Debugging python inside of a docker container
Premises
Lets say you are working on some legacy python project which has very obscure and obsolete dependencies and you now want to debug it. First lets pray to god that, this day does not come to anybody but if you are working on some project without standard practices on package management, this kind of situation is not uncommon.
The Problem
Making a local dev envs.
- Even though pyenv and poetry to name a few is able to install different versions of python along with old deps, what if the packages are so old even pip does not have them.
- A few old python packages do delete old version from pipy instead of yanking them that will cause the old programs to even stop running in the near future.
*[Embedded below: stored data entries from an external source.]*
Definition bzero (d bno : Z) : M fs_t unit :=
  let! bp := bread_ d bno in
  set_ bp zero_blk ;;
  log_write_ bp ;;
  brelse_ bp.

(** The bit of block [bi] of a bitmap block. *)
Definition bit_mask (bi : Z) : Z := Z.shiftl 1 (bi mod 8).
Definition bit_set (d : blk) (bi : Z) : bool := truth (Z.land (get8 d (bi / 8)) (bit_mask bi)).
Definition set_bit (d : blk) (bi : Z) : blk := put8 d (bi / 8) (Z.lor (get8 d (bi / 8)) (bit_mask bi)).
Definition clear_bit (d : blk) (bi : Z) : blk := put8 d (bi / 8) (Z.land (get8 d (bi / 8)) (Z.lnot (bit_mask bi))).

(** The inner loop of [balloc]: the first clear bit from [bi]. *)
Fixpoint balloc_scan (k : nat) (bi b size : Z) (d : blk) : option Z :=
  match k with
  | O => None
  | S k' =>
      if negb (b + bi <? size) then None
      else if negb (bit_set d bi) then Some bi
      else balloc_scan k' (bi + 1) b size d
  end.
Fixpoint balloc_loop (bs : list Z) (d : Z) : M fs_t Z :=
  match bs with
  | [] => panic "balloc: out of blocks"
  | b :: bs' =>
      let! s := gets sb in
      let! bp := bread_ d (BBLOCK b s) in
      let! x := data_ bp in
      match balloc_scan (Z.to_nat BPB) 0 b (sb_size s) x with
      | Some bi =>
          set_ bp (set_bit x bi) ;;
          log_write_ bp ;;
          brelse_ bp ;;
          bzero d (b + bi) ;;
          ret (b + bi)
      | None => brelse_ bp ;; balloc_loop bs' d
      end
  end.
(** [for(b = 0; b < sb.size; b += BPB)]. *)
Definition balloc (d : Z) : M fs_t Z :=
  let! s := gets sb in
  balloc_loop ((fun k => k * BPB) <$> seqZ 0 ((sb_size s + BPB - 1) / BPB)) d.

Definition bfree (d b : Z) : M fs_t unit :=
  let! s := gets sb in
  let! bp := bread_ d (BBLOCK b s) in
  let! x := data_ bp in
  let bi := b mod BPB in
  if negb (bit_set x bi) then panic "freeing free block" else
  set_ bp (clear_bit x bi) ;;
  log_write_ bp ;;
  brelse_ bp.

(** *** Inodes *)

(** [me] is [myproc()->pid]. *)
Context (me : Z).

Definition iinit : M fs_t unit :=
  modify (set_ic_lock spin_free) ;;
  for_each (seq 0 (Z.to_nat NINODE)) (fun i => upd_inode i (set_ilk initsleeplock)).

(** The scan of [iget]: the cached entry, or the first empty one. *)
Fixpoint iget_scan (l : list inode) (i : nat) (empty : option nat) (d n : Z) : nat + option nat :=
  match l with
  | [] => inr empty
  | p :: l' =>
      if (0 <? iref p) && (idev p =? d) && (inum p =? n) then inl i
      else iget_scan l' (S i)
             (match empty with None => if iref p =? 0 then Some i else None | _ => empty end) d n
  end.

Definition iget (d n : Z) : M fs_t nat :=
  ic_acquire ;;
  let! l := gets inodes in
  match iget_scan l 0 None d n with
  | inl ip =>
      upd_inode ip (fun p => set_iref (iref p + 1) p) ;;
      ic_release ;;
      ret ip
  | inr None => panic "iget: no inodes"
  | inr (Some ip) =>
      upd_inode ip (fun p => Inode d n 1 (ilk p) 0 (itype p) (imajor p) (iminor p) (nlink p) (isize p) (addrs p)) ;;
      ic_release ;;
      ret ip
  end.

Fixpoint ialloc_loop (ns : list Z) (d type : Z) : M fs_t nat :=
  match ns with
  | [] => panic "ialloc: no inodes"
  | n :: ns' =>
      let! s := gets sb in
      let! bp := bread_ d (IBLOCK n s) in
      let! x := data_ bp in
      let o := n mod IPB * DINODE in
      if dip_type x o =? 0 then
        set_ bp (put16 (splice x o (replicate (Z.to_nat DINODE) 0)) o type) ;;
        log_write_ bp ;;
        brelse_ bp ;;
        iget d n
      else brelse_ bp ;; ialloc_loop ns' d type
  end.
Definition ialloc (d type : Z) : M fs_t nat :=
  let! s := gets sb in
  ialloc_loop (seqZ 1 (ninodes s - 1)) d type.

Definition iupdate (ip : nat) : M fs_t unit :=
  let! s := gets sb in
  let! p := get_inode ip in
  let! bp := bread_ (idev p) (IBLOCK (inum p) s) in
  let! x := data_ bp in
  set_ bp (store_dinode p x (inum p mod IPB * DINODE)) ;;
  log_write_ bp ;;
  brelse_ bp.

Definition idup (ip : nat) : M fs_t nat :=
  ic_acquire ;;
  upd_inode ip (fun p => set_iref (iref p + 1) p) ;;
  ic_release ;;
  ret ip.

Definition ilock (ip : nat) : M fs_t unit :=
  let! p := get_inode ip in
  if iref p <? 1 then panic "ilock" else
  on_ilock ip (acquiresleep me) ;;
  let! p := get_inode ip in
  if ivalid p =? 0 then
    let! s := gets sb in
    let! bp := bread_ (idev p) (IBLOCK (inum p) s) in
    let! x := data_ bp in
    upd_inode ip (load_dinode x (inum p mod IPB * DINODE)) ;;
    brelse_ bp ;;
    upd_inode ip (set_ivalid 1) ;;
    let! p := get_inode ip in
    if itype p =? 0 then panic "ilock: no type" else ret tt
  else ret tt.

Definition iunlock (ip : nat) : M fs_t unit :=
  let! h := on_ilock ip (holdingsleep me) in
  let! p := get_inode ip in
  if negb h || (iref p <? 1) then panic "iunlock" else
  on_ilock ip releasesleep.

(** *** Contents *)

Definition addr_at (p : inode) (i : Z) : Z := default 0 (addrs p !! Z.to_nat i).
Definition set_addr (i a : Z) (p : inode) : inode := set_addrs (<[Z.to_nat i := a]> (addrs p)) p.

(** [if((addr = ip->addrs[i]) == 0) ip->addrs[i] = addr = balloc(ip->dev)]. *)
Definition bmap_slot (ip : nat) (i : Z) : M fs_t Z :=
  let! p := get_inode ip in
  if addr_at p i =? 0 then
    let! a := balloc (idev p) in
    upd_inode ip (set_addr i a) ;;
    ret a
  else ret (addr_at p i).

Definition bmap (ip : nat) (bn : Z) : M fs_t Z :=
  if bn <? NDIRECT then bmap_slot ip bn else
  let bn := bn - NDIRECT in
  if bn <? NINDIRECT then
    let! addr := bmap_slot ip NDIRECT in
    let! p := get_inode ip in
    let! bp := bread_ (idev p) addr in
    let! x := data_ bp in
    let! addr :=
      (if get32 x (4 * bn) =? 0 then
         let! a := balloc (idev p) in
         set_ bp (put32 x (4 * bn) a) ;;
         log_write_ bp ;;
         ret a
       else ret (get32 x (4 * bn))) in
    brelse_ bp ;;
    ret addr
  else panic "bmap: out of range".

Definition itrunc (ip : nat) : M fs_t unit :=
  for_each (seqZ 0 NDIRECT) (fun i =>
    let! p := get_inode ip in
    if truth (addr_at p i) then
      bfree (idev p) (addr_at p i) ;;
      upd_inode ip (set_addr i 0)
    else ret tt) ;;
  let! p := get_inode ip in
  (if truth (addr_at p NDIRECT) then
     let! bp := bread_ (idev p) (addr_at p NDIRECT) in
     let! x := data_ bp in
     for_each (seqZ 0 NINDIRECT) (fun j =>
       if truth (get32 x (4 * j)) then bfree (idev p) (get32 x (4 * j)) else ret tt) ;;
     brelse_ bp ;;
     bfree (idev p) (addr_at p NDIRECT) ;;
     upd_inode ip (set_addr NDIRECT 0)
   else ret tt) ;;
  upd_inode ip (set_isize 0) ;;
  iupdate ip.

Definition iput (ip : nat) : M fs_t unit :=
  ic_acquire ;;
  let! p := get_inode ip in
  (if (iref p =? 1) && truth (ivalid p) && (nlink p =? 0) then
     on_ilock ip (acquiresleep me) ;;
     ic_release ;;
     itrunc ip ;;
     upd_inode ip (set_itype 0) ;;
     iupdate ip ;;
     upd_inode ip (set_ivalid 0) ;;
     on_ilock ip releasesleep ;;
     ic_acquire
   else ret tt) ;;
  upd_inode ip (fun p => set_iref (iref p - 1) p) ;;
  ic_release.

Definition iunlockput (ip : nat) : M fs_t unit :=
  iunlock ip ;;
  iput ip.

Definition stati (ip : nat) : M fs_t stat :=
  let! p := get_inode ip in
  ret (Stat (idev p) (inum p) (itype p) (nlink p) (isize p)).

(** The loop of [readi]; the value is [tot] when it ends. *)
Fixpoint readi_loop (fuel : nat) (ip : nat) (user_dst dst off n tot : Z) : M fs_t Z :=
  if negb (tot <? n) then ret tot else
  match fuel with
  | O => nofuel
  | S fuel' =>
      let! p := get_inode ip in
      let! a := bmap ip (off / BSIZE) in
      let! bp := bread_ (idev p) a in
      let m := Z.min (n - tot) (BSIZE - off mod BSIZE) in
      let! x := data_ bp in
      let! r := on_um (either_copyout user_dst dst (bytes_at x (off mod BSIZE) m)) in
      if r =? -1 then brelse_ bp ;; ret tot
      else
        brelse_ bp ;;
        readi_loop fuel' ip user_dst (wrap64 (dst + m)) (wrap32 (off + m)) n (wrap32 (tot + m))
  end.
(** Blocks that [n] bytes can touch. *)
Definition rw_fuel (n : Z) : nat := Z.to_nat (n / BSIZE + 2).

Definition readi (ip : nat) (user_dst dst off n : Z) : M fs_t Z :=
  let! p := get_inode ip in
  if (isize p <? off) || (wrap32 (off + n) <? off) then ret 0 else
  let n := if isize p <? wrap32 (off + n) then isize p - off else n in
  let! tot := readi_loop (rw_fuel n) ip user_dst dst off n 0 in
  ret (s32 tot).

(** The loop of [writei]; the value is [off] when it ends. *)
Fixpoint writei_loop (fuel : nat) (ip : nat) (user_src src off n tot : Z) : M fs_t Z :=
  if negb (tot <? n) then ret off else
  match fuel with
  | O => nofuel
  | S fuel' =>
      let! p := get_inode ip in
      let! a := bmap ip (off / BSIZE) in
      let! bp := bread_ (idev p) a in
      let m := Z.min (n - tot) (BSIZE - off mod BSIZE) in
      let! x := data_ bp in
      let! (r, bs) := on_um (either_copyin (bytes_at x (off mod BSIZE) m) user_src src m) in
      set_ bp (splice x (off mod BSIZE) bs) ;;
      if r =? -1 then brelse_ bp ;; ret off
      else
        log_write_ bp ;;
        brelse_ bp ;;
        writei_loop fuel' ip user_src (wrap64 (src + m)) (wrap32 (off + m)) n (wrap32 (tot + m))
  end.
- The next problem is bloat if you have multiple of these shitty projects then you would not want your whole system to endure the cost of multiple old and obsolete python versions in the long run. Lets admit it nobody remembers to uninstall the things that we installed just to make things to working, instead we leave it in our system till we get out of space or some other things break due to that. The latter case will be the most troublesome because it might take another full day just to know the reason why your new program is not working and that the problem was you having an old version of something else.
The solution
My solution to this problem is to debug inside of a container. You replicate the environment that your system was running on, inside of a container.
This is a breeze if you already had your program containerized.
- Get the container that has been running this whole time in production. Either docker pull or form sysadmin.
- Here is one of the answer on how to load the image to your local docker instance if you don’t have access to docker pull image:
- https://stackoverflow.com/questions/37905763/how-do-i-download-docker-images-without-using-the-pull-command
But if you had not done so before, you need answers to following things from your sysadmin or anyone who has access to the running system:
- What is the OS? if Its Windows, Goodluck on that. Go the usual pyenv/poetry route.
- The output of pip freeze and python version. Get hands on requirements.txt.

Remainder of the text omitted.